By G. Willow Wilson
Grove Press, $25.00, 320 pages
Alif nominally lives in an unnamed emirate in the Middle East, but he pledges his true affiliation to the community of hackers who cache their ideas in the Cloud and correspond almost exclusively via the Internet. Alif’s job is to digitally protect his clients from state surveillance, which he does well until his lover jilts him for an arranged marriage and tells him that she never wants to see him again. In childish retaliation, he writes a program that profiles her computer use and makes it impossible for her to ever find him electronically. This ingenious program draws the attention of the state’s security force, nicknamed “The Hand of God,” and endangers the hacker community. When his former lover sends him a book titled The Thousand and One Days, Alif draws the attention of the jinn as well, and he finds himself running for his life.

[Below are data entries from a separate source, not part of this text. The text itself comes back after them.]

(** A step of a request with the key. *)
Lemma step_own h f t r ph sv ph' sv' :
  request_key r = k -> shared_ok sv -> phase_ok r ph (svStore sv) -> step_phase h f t r ph sv = (ph', sv') ->
  shared_ok sv' /\ phase_ok r ph' (svStore sv') /\ kept (svStore sv) (svStore sv').
Proof.
  intros Hk Hok Hph. assert (kept (svStore sv) (svStore sv)) as Hrefl by (by intros ?).
  destruct ph as [p n keys|p res|p res|p res result body|p res result body n keys|p res result body|reply]; cbn [step_phase].
  - destruct Hph as [Hp Hkeys]. destruct keys as [|x keys].
    { intros [= <- <-]. split_and!; [done| |done]. by apply resolved_ok. }
    unfold answer. destruct (on_get f n) as [e|]; [intros [= <- <-]; split_and!; [done|by apply resolved_ok|done]|].
    destruct (store_scan x (svStore sv)) as [e|] eqn:Hx; intros [= <- <-]; split_and!; try done.
    + apply resolved_ok; [done|done|]. intros e' [= <-].
      destruct (Hkeys x ltac:(left)) as [->| ->]; [|rewrite (ok_raw _ Hok) in Hx; done].
      split; [done|]. by apply (ok_row _ Hok).
    + split; [done|]. intros y Hy. apply Hkeys. by right.
  - destruct Hph as [Hres Hr]. destruct (cached_check_response _ _ _ _) as [[cached|] c] eqn:Hc; intros [= <- <-];
      (split_and!; [by apply (shared_get _ _ _ _ _ Hok Hc)| |done]); [|exact Hres].
    destruct Hres as (Hp & HsK & _ & Hcl). destruct (key_parts r p Hk Hp) as (_ & Hdig & Hd & _).
    cbn [phase_ok]. rewrite Hdig. split; [by apply Hcl|]. rewrite HsK in Hc. unfold cached_check_response in Hc.
    destruct (svCache sv) as [cc|] eqn:Hsv; [|done]. destruct (cache_Get _ _ cc) as [x c1] eqn:Hg.
    injection Hc as -> _. apply cache_Get_entries in Hg as [_ Hg]. destruct (Hg cached eq_refl) as (e & He & <-).
    by eapply (ok_cached _ Hok).
  - destruct Hph as (Hp & HsK & Hid & Hcl). destruct (key_parts r p Hk Hp) as (_ & _ & _ & Hnd).
    destruct (buildCheckResult _ _ _ _ _ _ _) as [[reply|[result body]] sv1] eqn:Hb; intros [= <- <-].
    + assert (svCache sv1 = svCache sv /\ svStore sv1 = svStore sv) as [H1 H2] by by eapply build_shared.
      apply build_failed in Hb as [(st & m & ->) _]. rewrite H2. split_and!; [|done|done].
      destruct Hok as [? ? ?]. constructor; rewrite ?H1, ?H2; done.
    + destruct (build_ok _ _ _ _ _ _ _ _ _ _ Hnd Hb) as (_ & _ & Henc & Hrid & _ & H2 & H1). rewrite H2. split_and!; [| |done].
      { destruct Hok as [? ? ?]. constructor; rewrite ?H1, ?H2; done. }
      destruct (replay res) eqn:Hr; cbn [phase_ok]; split_and!; try done; try congruence; intros; by apply Hcl.
  - destruct Hph as ((Hp & HsK & Hid & Hcl) & Hr & Henc & Hrid).
    destruct (key_parts r p Hk Hp) as (Hkp & _ & Hd & _). unfold logScan.
    destruct (log_entry_fields h r (cRequest p) result (storedKey res) (cRequestDigest p) (scanResultDigest body))
      as (F1 & F2 & F3). set (e := scan_log_entry _ _ _ _ _ _ _) in *.
    destruct (insert_own e sv Hok) as [Hs Hsome]; [congruence|congruence|rewrite F2, F3; congruence|].
    rewrite Hkp, (bool_decide_false (k = "")) by done. cbn [negb].
    destruct (on_insert f) as [[err []]|]; intros [= <- <-]; split_and!; try done; try apply insert_kept.
    + destruct Hok. by constructor.
    + rewrite bool_decide_false by (rewrite HsK; apply K_ne). cbn [phase_ok svStore set_store]. split_and!; try done.
      * intros Hrep. congruence.
      * rewrite HsK, lookup_keys. by eexists.
  - destruct Hph as (Hres & Henc & Hrid & (rest & ->) & [e He]). rewrite He. unfold answer.
    destruct (on_get f n) as [err|]; intros [= <- <-]; split_and!; try done.
    + unfold verified_phase, verify_with. by destruct (error_reply f err) as (st & m & ->).
    + destruct (ok_row _ Hok e He) as [Hd Hsc]. by eapply verified_ok.
  - destruct Hph as ((Hp & HsK & Hid & _) & Henc & Hrid & Hcl). destruct (key_parts r p Hk Hp) as (Hkp & Hdig & Hd & _).
    intros [= <- <-]. assert (body_ok (cRequestDigest p) body) as Hbody by (exists result; split; congruence).
    split_and!; [|cbn [phase_ok]; by rewrite Hdig|done]. rewrite HsK. by apply shared_set.
  - intros [= <- <-]. done.
Qed.

Lemma foreign_key r p : parseCheckRequest r = inr p -> scanLogIdempotencyKey (request_key r) <> K ->
  scanLogIdempotencyKey (cIdempotencyKey p) <> K /\ scanLogIdempotencyKey (cIdempotencyKey p) <> k /\ cRequestDigest p <> "".
Proof.
  unfold request_key. intros Hp HK. rewrite Hp in HK. destruct (parseCheckRequest_ok _ _ Hp) as (_ & _ & _ & _ & _ & _ & ->).
  split_and!; [done| |done]. intros E. destruct (stored_prefix (cIdempotencyKey p)) as [E'|Hp']; [congruence|].
  rewrite E in Hp'. congruence.
Qed.

(** A step of any other request. *)
Lemma step_foreign h f t r ph sv ph' sv' :
  scanLogIdempotencyKey (request_key r) <> K -> shared_ok sv -> other_ok r ph ->
  step_phase h f t r ph sv = (ph', sv') ->
  shared_ok sv' /\ other_ok r ph' /\ kept (svStore sv) (svStore sv').
Proof.
  intros HK Hok Hph. assert (kept (svStore sv) (svStore sv)) as Hrefl by (by intros ?).
  assert (forall p outcome, parseCheckRequest r = inr p -> other_ok r (resolved f p outcome)) as Hresolved.
  { intros p outcome Hp. unfold resolved, resolve_with. repeat case_match; simplify_eq; try done; by split. }
  assert (forall p res result body outcome, other_ok r (Building p res) -> other_ok r (verified_phase f p res result body outcome))
    as Hverified. { intros * Hb. unfold verified_phase. by destruct (verify_with _ _ _). }
  destruct ph as [p n keys|p res|p res|p res result body|p res result body n keys|p res result body|reply]; cbn [step_phase].
  - destruct keys as [|x keys]; [|destruct (answer _ _) as [e|[e|]]]; intros [= <- <-]; auto.
  - destruct (cached_check_response _ _ _ _) as [[cached|] c] eqn:Hc; intros [= <- <-];
      (split_and!; [by apply (shared_get _ _ _ _ _ Hok Hc)|done|done]).
  - destruct (buildCheckResult _ _ _ _ _ _ _) as [[reply|[result body]] sv1] eqn:Hb; intros [= <- <-];
      apply build_shared in Hb as [H1 H2]; rewrite H2; (split_and!; [|try done|done]).
    1, 2: destruct Hok as [? ? ?]; constructor; rewrite ?H1, ?H2; done. by destruct (replay res).
  - destruct Hph as [Hp Hs]. destruct (foreign_key r p Hp HK) as (N1 & N2 & Hd). unfold logScan.
    destruct (log_entry_fields h r (cRequest p) result (storedKey res) (cRequestDigest p) (scanResultDigest body))
      as (F1 & _). set (e := scan_log_entry _ _ _ _ _ _ _) in *.
    assert (shared_ok (set_store (store_insert e (svStore sv)) sv)) as Hins by (apply insert_foreign; congruence).
    destruct (on_insert f) as [[err []]|]; intros [= <- <-]; split_and!; try done; try apply insert_kept;
      try (by destruct (negb _)); try (by destruct (bool_decide _)).
    destruct Hok. by constructor.
  - destruct keys as [|x keys]; [|destruct (answer _ _) as [e|[e|]]]; intros [= <- <-]; auto.
  - destruct Hph as [Hp Hs]. destruct (foreign_key r p Hp HK) as (N1 & _ & Hd). intros [= <- <-].
    split_and!; [|done|done]. rewrite Hs. by apply shared_set.
  - intros [= <- <-]. done.
Qed.

Context (admitted : http_request -> Prop)
  (no_collision : forall r, admitted r -> request_key r <> k -> scanLogIdempotencyKey (request_key r) <> K).

Record race_ok (st : list job * service) : Prop := {
  ok_shared : shared_ok st.2;
  ok_jobs : forall j, j ∈ st.1 -> admitted (jRequest j) /\
    if decide (request_key (jRequest j) = k) then phase_ok (jRequest j) (jPhase j) (svStore st.2)
    else other_ok (jRequest j) (jPhase j)
}.

Lemma jobs_kept (js : list job) s s' :
  kept s s' ->
  (forall j, j ∈ js -> admitted (jRequest j) /\
     if decide (request_key (jRequest j) = k) then phase_ok (jRequest j) (jPhase j) s else other_ok (jRequest j) (jPhase j)) ->
  forall j, j ∈ js -> admitted (jRequest j) /\
     if decide (request_key (jRequest j) = k) then phase_ok (jRequest j) (jPhase j) s' else other_ok (jRequest j) (jPhase j).
Proof.
  intros Hk Hjs j Hj. destruct (Hjs j Hj) as [Ha Hok]. split; [done|].
  destruct (decide _); [|done]. by eapply phase_ok_kept.
Qed.

Lemma race_step_ok st st' : race_step admitted st st' -> race_ok st -> race_ok st'.
Proof.
  intros Hstep [Hsh Hjobs]. destruct Hstep as [js sv h f t r Ha|js sv i j ph sv' Hj Hph|js sv s' Hsame]; cbn [fst snd] in *.
  - constructor; cbn [fst snd]; [done|]. intros j [Hj|Hj]%elem_of_app; [by apply Hjobs|].
    apply list_elem_of_singleton in Hj as ->. cbn [jRequest jPhase]. split; [done|].
    destruct (decide _); [by apply start_ok|apply start_other].
  - assert (j ∈ js) as Hin by (by eapply list_elem_of_lookup_2). destruct (Hjobs j Hin) as [Hadm Hok].
    assert (shared_ok sv' /\ kept (svStore sv) (svStore sv') /\
      (if decide (request_key (jRequest j) = k) then phase_ok (jRequest j) ph (svStore sv') else other_ok (jRequest j) ph))
      as (Hsh' & Hkept & Hok').
    { destruct (decide (request_key (jRequest j) = k)) as [E|E].
      - destruct (step_own _ _ _ _ _ _ _ _ E Hsh Hok Hph) as (? & ? & ?). done.
      - destruct (step_foreign _ _ _ _ _ _ _ _ (no_collision _ Hadm E) Hsh Hok Hph) as (? & ? & ?). done. }
    constructor; cbn [fst snd]; [done|]. intros j' Hj'.
    apply list_elem_of_lookup_1 in Hj' as [i' Hi']. destruct (decide (i = i')) as [<-|Hi].
    + rewrite list_lookup_insert_eq in Hi' by (by eapply lookup_lt_Some). injection Hi' as <-. done.
    + rewrite list_lookup_insert_ne in Hi' by done. eapply jobs_kept; [exact Hkept|exact Hjobs|by eapply list_elem_of_lookup_2].
  - constructor; cbn [fst snd].
    + apply shared_store; [done|rewrite Hsame; by apply ok_raw|intros e; rewrite Hsame; by apply ok_row].
    + eapply jobs_kept; [|exact Hjobs]. intros e He. cbn [svStore set_store]. by rewrite Hsame.
Qed.

Lemma races_ok st st' : rtc (race_step admitted) st st' -> race_ok st -> race_ok st'.
Proof. induction 1; [done|]. intros Hok. by eauto using race_step_ok. Qed.
End one_key.

(** C10: one key, one request.  However checks are interleaved with each other
    and with the rest of the server, whatever fails and however often a client
    retries: all requests with the same idempotency key that are answered with
    success carry the same request digest and get results with the same scan
    identifier, that of the one row recorded under the key.  (The key is not
    itself of the stored form, no row was stored under it before, and the other
    keys in use do not collide with it.) *)
Theorem idempotent_checks_agree k admitted sv0 js sv j1 j2 s1 d1 b1 s2 d2 b2 :
  all_bytes key_byte k = true -> k <> "" -> HasPrefix k "sha256:" = false ->
  (forall r, admitted r -> request_key r <> k -> scanLogIdempotencyKey (request_key r) <> scanLogIdempotencyKey k) ->
  store_scan k (svStore sv0) = None -> store_scan (scanLogIdempotencyKey k) (svStore sv0) = None ->
  (forall c, svCache sv0 = Some c -> entries c = ∅) ->
  rtc (race_step admitted) ([], sv0) (js, sv) ->
  j1 ∈ js -> j2 ∈ js -> request_key (jRequest j1) = k -> request_key (jRequest j2) = k ->
  jPhase j1 = Answered (Success s1 d1 b1) -> jPhase j2 = Answered (Success s2 d2 b2) ->
  request_digest (jRequest j1) = request_digest (jRequest j2) /\
  exists e r1 r2, store_scan (scanLogIdempotencyKey k) (svStore sv) = Some e /\
    RequestDigest e = request_digest (jRequest j1) /\
    encodeJSONResponse r1 = Some b1 /\ encodeJSONResponse r2 = Some b2 /\
    resScanID r1 = ScanID e /\ resScanID r2 = ScanID e.
Proof.
  intros Hkey Hne Hraw Hcol Hk HK Hcache Hrun H1 H2 K1 K2 P1 P2.
  assert (race_ok k admitted (js, sv)) as [_ Hjobs].
  { eapply races_ok; [done..|exact Hrun|]. constructor; cbn [fst snd]; [|by intros j []%not_elem_of_nil].
    constructor; [done|congruence|]. intros c d e Hc _ He. rewrite (Hcache c Hc), lookup_empty in He. done. }
  destruct (Hjobs j1 H1) as [_ O1], (Hjobs j2 H2) as [_ O2]. 
  rewrite decide_True in O1 by done. rewrite decide_True in O2 by done.
  rewrite P1 in O1. rewrite P2 in O2. cbn [phase_ok snd] in O1, O2.
  destruct O1 as [(e & He & Hd1 & Hi1) (r1 & En1 & R1)], O2 as [(e' & He' & Hd2 & Hi2) (r2 & En2 & R2)].
  rewrite He in He'. injection He' as <-. split; [congruence|]. exists e, r1, r2. split_and!; congruence.
Qed.
End races.

(** ** Witness *)

Section example_race.
#[local] Instance race_case : UnicodeCase := plain_case.
#[local] Instance race_order : MapOrder := listed_order.
#[local] Instance race_crypto : AuditCrypto := {| sha256_hex := fun s => Itoa (len s); hmac_hex := fun k s => s |}.
#[local] Instance race_media : MediaTypes := fun s => Some s.
#[local] Instance race_logsafe : Logsafe := fun s _ => s.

“‘…I think I am not mistaken when I say that something fundamental has changed about the world in which we live. We have reached a state of constant reinvention. Revolutions have moved off the battlefield and on to home computers.’”
A deft combination of the digital and the mystical, Alif the Unseenasks questions about the evolution of religion and of the totalitarian state in the modern age. What impact do computers have on religion? What does it mean for a state to be free? What does revolution look like? Profound and entertaining, the novel is a page-turner.